School of Civil Engineering and Environmental Science, University of Oklahoma Norman, OK, 73019, USA.
School of Computer Science, University of Oklahoma Norman, OK, 73019, USA.
Chemosphere. 2021 Jul;275:130124. doi: 10.1016/j.chemosphere.2021.130124. Epub 2021 Feb 26.
This work explores the use of supervised machine learning as a tool for identifying the source of per- and polyfluorinated alkyl substances (PFAS) in water samples on the basis of the detected component concentrations.
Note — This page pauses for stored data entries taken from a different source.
(** X18. The build statistics do not depend on the order of the iteration
    counts: two arrangements of the same counts give the same result,
    report or fault. *)
Theorem build_statistics_order_independent reads n (d1 d2 : list Z) :
  d1 ≡ₚ d2 → n = Z.of_nat (length d1) →
  OutputBuildStatistics reads n d1 = OutputBuildStatistics reads n d2.
Proof.
  intros Hperm Hn. unfold OutputBuildStatistics.
  rewrite !cudaMemcpy_all by (done || by rewrite <- Hperm). simpl.
  by rewrite (std_sort_Permutation_eq d1 d2).
Qed.

Lemma build_statistics_order_independent_witness :
  OutputBuildStatistics appending 6 [4; 1; 4; 2; 1; 4]
  = OutputBuildStatistics appending 6 [1; 1; 2; 4; 4; 4].
Proof.
  apply (build_statistics_order_independent appending 6 [4; 1; 4; 2; 1; 4]
           [1; 1; 2; 4; 4; 4]); [|reflexivity].
  by apply (bool_decide_unpack _).
Defined.

(** X19. The retrieval statistics do not depend on the order of the probe
    counts either: two arrangements of the same counts give the same
    histogram, or both index it out of bounds. *)
Theorem retrieval_statistics_order_independent n_queries (d1 d2 : list Z)
    n_functions :
  d1 ≡ₚ d2 → n_queries = Z.of_nat (length d1) → n_queries < 2 ^ 32 →
  0 ≤ n_functions → n_functions + 2 < 2 ^ 32 →
  OutputRetrievalStatistics n_queries d1 n_functions
  = OutputRetrievalStatistics n_queries d2 n_functions.
Proof.
  intros Hperm Hn Hn32 Hnf Hnf32.
  assert (n_queries = Z.of_nat (length d2)) as Hn2 by by rewrite <- Hperm.
  destruct (decide (Forall (λ p, 0 ≤ p < n_functions + 2) d1)) as [Hin|Hout].
  - rewrite !retrieval_report; try done.
    + f_equal. f_equal. apply list_fmap_ext. intros _ v _.
      by rewrite (occurrences_Permutation v d1 d2).
    + intros p Hp. rewrite <- Hperm in Hp.
      rewrite Forall_forall in Hin. specialize (Hin p Hp). lia.
    + intros p Hp. rewrite Forall_forall in Hin. specialize (Hin p Hp). lia.
  - apply not_Forall_Exists in Hout; [|apply _].
    apply Exists_exists in Hout as (p & Hp & Hbad).
    unfold OutputRetrievalStatistics.
    rewrite !cudaMemcpy_all by done. simpl. rewrite u32_small by lia.
    destruct (first_offender (λ p, 0 ≤ p < n_functions + 2) d1)
      as (good1 & bad1 & rest1 & Hsplit1 & Hgood1 & Hbad1); [by exists p|].
    destruct (first_offender (λ p, 0 ≤ p < n_functions + 2) d2)
      as (good2 & bad2 & rest2 & Hsplit2 & Hgood2 & Hbad2).
    { exists p. split; [by rewrite <- Hperm|done]. }
    rewrite Hn at 1. rewrite Hn2.
    rewrite (tally_fault d1 good1 rest1 bad1) by (done || lia).
    by rewrite (tally_fault d2 good2 rest2 bad2) by (done || lia).
Qed.

Lemma retrieval_statistics_order_independent_witness :
  OutputRetrievalStatistics 4 [0; 1; 1; 2] 2
  = OutputRetrievalStatistics 4 [1; 2; 0; 1] 2.
Proof.
  apply (retrieval_statistics_order_independent 4 [0; 1; 1; 2] [1; 2; 0; 1] 2);
    try reflexivity; try lia.
  by apply (bool_decide_unpack _).
Defined.

(** The tally loop depends on the multiset of the values only. *)
Lemma tally_Permutation (values1 values2 : list Z) size n :
  values1 ≡ₚ values2 → 0 ≤ size →
  n = Z.of_nat (length values1) → n < 2 ^ 32 →
  for_range 0 n (tally values1) (replicate (Z.to_nat size) 0)
  = for_range 0 n (tally values2) (replicate (Z.to_nat size) 0).
Proof.
  intros Hperm Hsize -> Hn32.
  assert (length values2 = length values1) as Hlen by by rewrite Hperm.
  destruct (decide (Forall (λ v, 0 ≤ v < size) values1)) as [Hin|Hout].
  - rewrite Forall_forall in Hin.
    pose proof (tally_prefix values1 size (Z.of_nat (length values1)))
      as Htally1.
    pose proof (tally_prefix values2 size (Z.of_nat (length values1)))
      as Htally2.
    rewrite Nat2Z.id, firstn_all in Htally1.
    rewrite Nat2Z.id, <- Hlen, firstn_all in Htally2. rewrite Hlen in Htally2.
    rewrite Htally1, Htally2; [|done|lia|done|..].
    + f_equal. apply list_fmap_ext. intros _ v _.
      by apply occurrences_Permutation.
    + intros v Hv. apply Hin. by rewrite Hperm.
    + done.
    + lia.
    + done.
    + done.
  - apply not_Forall_Exists in Hout; [|apply _].
    apply Exists_exists in Hout as (v & Hv & Hbad).
    destruct (first_offender (λ v, 0 ≤ v < size) values1)
      as (good1 & bad1 & rest1 & Hsplit1 & Hgood1 & Hoff1); [by exists v|].
    destruct (first_offender (λ v, 0 ≤ v < size) values2)
      as (good2 & bad2 & rest2 & Hsplit2 & Hgood2 & Hoff2).
    { exists v. split; [by rewrite <- Hperm|done]. }
    rewrite (tally_fault values1 good1 rest1 bad1) by (done || lia).
    rewrite <- Hlen.
    by rewrite (tally_fault values2 good2 rest2 bad2) by (done || lia).
Qed.

Lemma slots_per_key_Permutation reads (values1 values2 : list Z) num_keys
    kNumHashFunctions static_kHistogramSize out :
  values1 ≡ₚ values2 →
  num_keys = Z.of_nat (length values1) → num_keys < 2 ^ 32 →
  (∀ size0, static_kHistogramSize = Some size0 → 0 ≤ size0) →
  slots_per_key_histogram reads (Some values1) num_keys kNumHashFunctions
    static_kHistogramSize out
  = slots_per_key_histogram reads (Some values2) num_keys kNumHashFunctions
      static_kHistogramSize out.
Proof.
  intros Hperm Hn Hn32 Hstatic.
  assert (num_keys = Z.of_nat (length values2)) as Hn2 by by rewrite <- Hperm.
  assert (0 ≤ match static_kHistogramSize with
              | Some size => size
              | None => u32 (kNumHashFunctions + 1)
              end) as Hsize.
  { destruct static_kHistogramSize as [size0|]; [by apply Hstatic|].
    apply u32_range. }
  unfold slots_per_key_histogram. simpl.
  rewrite !cudaMemcpy_all by done. simpl.
  by rewrite (tally_Permutation values1 values2) by done.
Qed.

(** X20. The report of the entry point does not depend on the order of the
    keys: two arrangements of the same keys give the same messages. *)
Theorem report_key_order_independent
    reads kMaxHashFunctions hash_function_inner sw static_kHistogramSize threads size
    num_keys d_keys1 d_keys2 table_size constants kNumHashFunctions :
  d_keys1 ≡ₚ d_keys2 →
  (∀ size0, static_kHistogramSize = Some size0 → 0 ≤ size0) →
  1 ≤ table_size →
  0 ≤ kNumHashFunctions ≤ kMaxHashFunctions →
  kNumHashFunctions < 2 ^ 32 →
  kNumHashFunctions ≤ Z.of_nat (length constants) →
  num_keys = Z.of_nat (length d_keys1) → num_keys < 2 ^ 32 →
  threads ≡ₚ grid size → num_keys ≤ size →
  TakeHashFunctionStatistics reads kMaxHashFunctions hash_function_inner sw
    static_kHistogramSize threads num_keys d_keys1 table_size constants
    kNumHashFunctions
  = TakeHashFunctionStatistics reads kMaxHashFunctions hash_function_inner sw
      static_kHistogramSize threads num_keys d_keys2 table_size constants
      kNumHashFunctions.
Proof.
  intros Hkeys Hstatic Hts Hnf Hnf32 Hconst Hn Hn32 Hperm Hsize.
  assert (num_keys = Z.of_nat (length d_keys2)) as Hn2 by by rewrite <- Hkeys.
  unfold TakeHashFunctionStatistics.
  rewrite print_constants_loop by lia. simpl.
  rewrite !(host_launch _ _ _ _ size) by done. simpl.
  assert ((λ slot,
             u32 (occurrences slot
                    (d_keys1 ≫= slot_sequence hash_function_inner table_size
                                  constants kNumHashFunctions)))
            <$> seqZ 0 table_size
          = (λ slot,
               u32 (occurrences slot
                      (d_keys2 ≫= slot_sequence hash_function_inner table_size
                                    constants kNumHashFunctions)))
              <$> seqZ 0 table_size) as Hcounters.
  { apply list_fmap_ext. intros _ slot _. f_equal.
    apply occurrences_Permutation. by rewrite Hkeys. }
  destruct (COUNT_HOW_MANY_HASH_INTO_EACH_SLOT sw),
    (COUNT_HOW_MANY_HAVE_CYCLES sw); simpl; rewrite ?Hcounters; try done.
  - destruct (slot_load_histogram _ _ _) as [out2|]; simpl; [|done].
    apply slots_per_key_Permutation; [by rewrite Hkeys| |done..].
    by rewrite length_fmap.
  - apply slots_per_key_Permutation; [by rewrite Hkeys| |done..].
    by rewrite length_fmap.
Qed.
(** One round of [rep_loop] over a one-character body. *)
Lemma rep_loop_step fuel lo hi k s :
  length (rest s) < fuel ->
  rep_loop body fuel lo hi k s =
    if hi_zero hi then guard (lo =? 0) k s
    else
      match rest s with
      | x :: xs =>
          if p x
          then orelse (rep_loop body (Nat.pred fuel) (Nat.pred lo) (dec_hi hi) k
                         (MState (x :: pre s) xs (caps s)))
                      (guard (lo =? 0) k s)
          else guard (lo =? 0) k s
      | [] => guard (lo =? 0) k s
      end.
Proof using body_eat.
  intros Hfuel. destruct fuel as [|fuel]; [lia|]. cbn [rep_loop Nat.pred].
  destruct (hi_zero hi); [reflexivity|].
  rewrite body_eat. unfold eat.
  destruct (rest s) as [|x xs] eqn:Hrest; [reflexivity|].
  destruct (p x); [|reflexivity].
  cbn [rest length]. rewrite (proj2 (Nat.ltb_lt _ _)) by lia. reflexivity.
Qed.

(** A run that is followed by a character outside the class, under a
    continuation that fails wherever the run could be cut. *)
Lemma rep_loop_blocked k run c tl :
  Forall (fun x => p x = true) run -> p c = false ->
  (forall i before cs, k (MState before (drop i run ++ c :: tl) cs) = None) ->
  forall fuel lo before cs,
    length (run ++ c :: tl) < fuel ->
    rep_loop body fuel lo None k (MState before (run ++ c :: tl) cs) = None.
Proof using body_eat.
  intros Hrun Hc. induction Hrun as [|x run Hx Hrun IH]; intros Hk fuel lo before cs Hfuel.
  - rewrite rep_loop_step by exact Hfuel. cbn [hi_zero rest app]. rewrite Hc.
    unfold guard. destruct (lo =? 0); [apply (Hk 0)|reflexivity].
  - rewrite rep_loop_step by exact Hfuel. cbn [hi_zero rest app]. rewrite Hx.
    cbn [pre caps dec_hi]. rewrite IH.
    + cbn [orelse]. unfold guard. destruct (lo =? 0); [apply (Hk 0)|reflexivity].
    + intros i. apply (Hk (S i)).
    + cbn [length app] in Hfuel. lia.
Qed.

(** A run that reaches the end of the text, under a continuation that
    accepts there. *)
Lemma rep_loop_to_end k w :
  Forall (fun x => p x = true) w ->
  (forall before cs, k (MState before [] cs) = Some (MState before [] cs)) ->
  forall fuel lo before cs,
    length w < fuel -> lo <= length w ->
    rep_loop body fuel lo None k (MState before w cs)
    = Some (MState (rev w ++ before) [] cs).
Proof using body_eat.
  intros Hw Hk. induction Hw as [|x w Hx Hw IH]; intros fuel lo before cs Hfuel Hlo.
  - rewrite rep_loop_step by exact Hfuel. cbn [hi_zero rest].
    cbn [length] in Hlo. replace lo with 0 by lia. apply Hk.
  - rewrite rep_loop_step by exact Hfuel. cbn [hi_zero rest]. rewrite Hx.
    cbn [pre caps dec_hi]. rewrite IH.
    + cbn [orelse rev]. rewrite <- app_assoc. reflexivity.
    + cbn [length] in Hfuel. lia.
    + cbn [length] in Hlo. lia.
Qed.

End Runs.

(* ================================================================== *)
(** * The field locator *)

Section TrailingNoise.
Import Re.

Lemma noise_set (c : ascii) :
  set_match [] false [CSpace; CLit ";"; CLit ":"] c = is_noise c.
Proof.
  unfold set_match, is_noise. cbn.
  destruct (isspace c), (chr_eqb c ";"), (chr_eqb c ":"); reflexivity.
Qed.

Lemma noise_body k s :
  mtch [] (Set_ false [CSpace; CLit ";"; CLit ":"]) k s = eat is_noise k s.
Proof.
  cbn [mtch]. unfold eat. destruct (rest s) as [|x xs]; [reflexivity|].
  rewrite noise_set. reflexivity.
Qed.

Lemma not_noise_not_LF (c : ascii) : is_noise c = false -> chr_eqb c LF = false.
Proof.
  intros Hc. destruct (chr_eqb c LF) eqn:E; [|reflexivity].
  apply Ascii.eqb_eq in E. subst c. vm_compute in Hc. discriminate.
Qed.

(** No match of [[\s;:]+$] starts where the run of such characters is
    followed by another character. *)
Lemma noise_blocked before run c tl :
  Forall (fun x => is_noise x = true) run -> is_noise c = false ->
  match_here trailing_noise false before (run ++ c :: tl) = None.
Proof.
  intros Hrun Hc. unfold match_here, trailing_noise, plus.
  cbn [pat flags mtch andb rest].
  rewrite (rep_loop_blocked is_noise _ noise_body _ run c tl); auto.
  intros i before' cs. unfold guard, at_eol. cbn [rest].
  destruct (drop i run) as [|x l] eqn:E; cbn [app].
  - rewrite (not_noise_not_LF c Hc). reflexivity.
  - destruct l; cbn; rewrite andb_false_r; reflexivity.
Qed.

(** A match of [[\s;:]+$] that starts on a run reaching the end of the
    text takes the whole run. *)
Lemma noise_to_end before w :
  Forall (fun x => is_noise x = true) w -> w <> [] ->
  match_here trailing_noise false before w
  = Some (RMatch (MState before w [None])
                 (MState (rev w ++ before) [] [None])).
Proof.
  intros Hw Hne. unfold match_here, trailing_noise, plus.
  cbn [pat flags mtch andb rest ngroups Nat.max replicate].
  rewrite (rep_loop_to_end is_noise _ noise_body _ w); auto.
  destruct w; [congruence|cbn [length]; lia].
Qed.

Lemma noise_at_end before : match_here trailing_noise false before [] = None.
Proof. reflexivity. Qed.

(** A text that holds a character outside the class starts with a run of
    the class followed by such a character. *)
Lemma split_at_clean (p : ascii -> bool) (l : str) :
  Exists (fun x => p x = false) l ->
  exists run c tl, l = run ++ c :: tl
                   /\ Forall (fun x => p x = true) run /\ p c = false.
Proof.
  induction l as [|x l IH]; intros H; [inversion H|].
  destruct (p x) eqn:Hx.
  - inversion H as [? ? Hx'|? ? Hl]; subst; [congruence|].
    destruct (IH Hl) as (run & c & tl & -> & Hrun & Hc).
    exists (x :: run), c, tl. repeat split; [constructor|]; assumption.
  - exists [], x, l. repeat split; [constructor|assumption].
Qed.

Lemma ends_clean_Exists x u :
  ends_clean (x :: u) -> Exists (fun c => is_noise c = false) (x :: u).
Proof.
  unfold ends_clean. revert x. induction u as [|y u IH]; intros x H.
  - cbn in H. constructor. exact H.
  - apply Exists_cons_tl. apply IH. exact H.
Qed.

Lemma ends_clean_tail x u : ends_clean (x :: u) -> ends_clean u.
Proof. unfold ends_clean. destruct u; [intros; exact I|]. cbn. auto. Qed.

Lemma scan_noise u w before :
  ends_clean u -> Forall (fun x => is_noise x = true) w ->
  scan trailing_noise false before (u ++ w)
  = match w with
    | [] => None
    | _ => Some (RMatch (MState (rev u ++ before) w [None])
                        (MState (rev w ++ rev u ++ before) [] [None]))
    end.
Proof.
  intros Hu Hw. revert before. induction u as [|x u IH]; intros before.
  - cbn [app rev]. destruct w as [|y w]; [reflexivity|].
    cbn [scan]. rewrite noise_to_end by (auto; discriminate). reflexivity.
  - pose proof (ends_clean_Exists x u Hu) as Hex.
    assert (Hex' : Exists (fun c => is_noise c = false) ((x :: u) ++ w))
      by (apply Exists_app; auto).
    destruct (split_at_clean is_noise _ Hex') as (run & c & tl & E & Hrun & Hc).
    cbn [app] in E |- *. cbn [scan].
    replace (match_here trailing_noise false before (x :: u ++ w)) with (@None rmatch)
      by (rewrite E; symmetry; apply noise_blocked; assumption).
    rewrite IH by (eapply ends_clean_tail; eauto).
    cbn [rev]. rewrite <- !app_assoc. reflexivity.
Qed.

Lemma drop_leading_split (p : ascii -> bool) (l : str) :
  exists w, l = w ++ drop_leading p l /\ Forall (fun x => p x = true) w
            /\ match drop_leading p l with
               | c :: _ => p c = false
               | [] => True
               end.
Proof.
  induction l as [|x l IH].
  { exists []. cbn. repeat split. constructor. }
  destruct IH as (w & E & Hw & Hc).
  cbn [drop_leading]. destruct (p x) eqn:Hx.
  - exists (x :: w). cbn. rewrite <- E. repeat split; [constructor|]; assumption.
  - exists []. cbn. repeat split; [constructor|assumption].
Qed.

Lemma last_rev_head (l : str) :
  last (rev l) = match l with c :: _ => Some c | [] => None end.
Proof. destruct l; [reflexivity|]. cbn [rev]. apply last_snoc. Qed.

Lemma drop_trailing_split (v : str) :
  exists w, v = drop_trailing is_noise v ++ w
            /\ Forall (fun x => is_noise x = true) w
            /\ ends_clean (drop_trailing is_noise v).
Proof.
  unfold drop_trailing, ends_clean.
  destruct (drop_leading_split is_noise (rev v)) as (w & E & Hw & Hc).
  exists (rev w). split; [|split].
  - rewrite <- rev_app_distr, <- E, rev_involutive. reflexivity.
  - apply List.Forall_rev. exact Hw.
  - rewrite last_rev_head. destruct (drop_leading is_noise (rev v)); auto.
Qed.

(** Substituting nothing for [[\s;:]+$] removes the trailing run of
    whitespace, semicolons and colons, and nothing else. *)
Lemma sub_trailing_noise (v : str) :
  sub trailing_noise [] v = drop_trailing is_noise v.
Proof.
  destruct (drop_trailing_split v) as (w & E & Hw & Hu).
  set (u := drop_trailing is_noise v) in *. clearbody u. subst v.
  unfold sub. cbn [sub_loop Nat.mul Nat.add]. rewrite Nat.add_0_r.
  replace (length (u ++ w) + length (u ++ w) + 2)
    with (S (S (length (u ++ w) + length (u ++ w)))) by lia.
  cbn [sub_loop]. rewrite scan_noise by assumption.
  destruct w as [|y w].
  - rewrite app_nil_r. reflexivity.
  - cbn [m_from m_to rest pre app]. rewrite length_app, Nat.add_sub.
    rewrite take_app_length.
    replace (scan trailing_noise _ _ []) with (@None rmatch) by reflexivity.
    rewrite app_nil_r. reflexivity.
Qed.

End TrailingNoise.

Section Locator.
Import Re.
Specifically, the work focuses on distinguishing between PFAS used in aqueous film forming foam (AFFF) fire suppression applications, and PFAS from other sources. The fact that many sites contaminated with legacy PFOS-based AFFF formulations are dominated by perfluorinated sulfonates can make it tempting to naïvely classify samples dominated by perfluorinated sulfonates as being of AFFF origin. However, a large fraction of samples do not follow this pattern, including some of the most important cases, such as legacy PFOS-based AFFF far from its source. Although PFAS composition can vary substantially at a site as a result of mobility differences between components and other factors, the hypothesis driving the work is that compositional patterns created in the environment can be recognized across different sites by machine learning, and used for source allocation. This work builds on earlier preliminary work by the authors based on a small dataset. This work is based on a much larger 8040-sample dataset, and explores different preprocessing approaches, as well as how feature selection impacts classification performance. The results of this work strongly support the idea that supervised machine learning based on composition can identify patterns that can be used to distinguish PFAS sources. The results provide new insights into selection of classifiers and features for source identification based on PFAS sample composition.
本研究探讨了基于检测到的成分浓度,利用监督机器学习来识别水样中全氟和多氟烷基物质(PFAS)来源的方法。具体而言,本研究侧重于区分用于水成膜泡沫(AFFF)灭火剂中的 PFAS 与其他来源的 PFAS。许多受含 legacy PFOS 的 AFFF 制剂污染的地点主要受全氟磺酸根的影响,这使得人们很容易天真地将主要由全氟磺酸根组成的样品归类为源自 AFFF。然而,很大一部分样品并不遵循这种模式,包括一些最重要的情况,例如远离其来源的 legacy PFOS 基 AFFF。尽管由于成分之间的迁移差异和其他因素,一个地点的 PFAS 组成可能会发生很大变化,但推动这项工作的假设是,环境中形成的成分模式可以通过机器学习在不同地点被识别,并用于源分配。这项工作建立在作者之前基于小数据集的初步研究基础上。本研究基于一个更大的 8040 个样本数据集,探索了不同的预处理方法,以及特征选择对分类性能的影响。这项工作的结果强烈支持了这样一种观点,即基于成分的监督机器学习可以识别出可用于区分 PFAS 来源的模式。研究结果为基于 PFAS 样品成分的源识别选择分类器和特征提供了新的见解。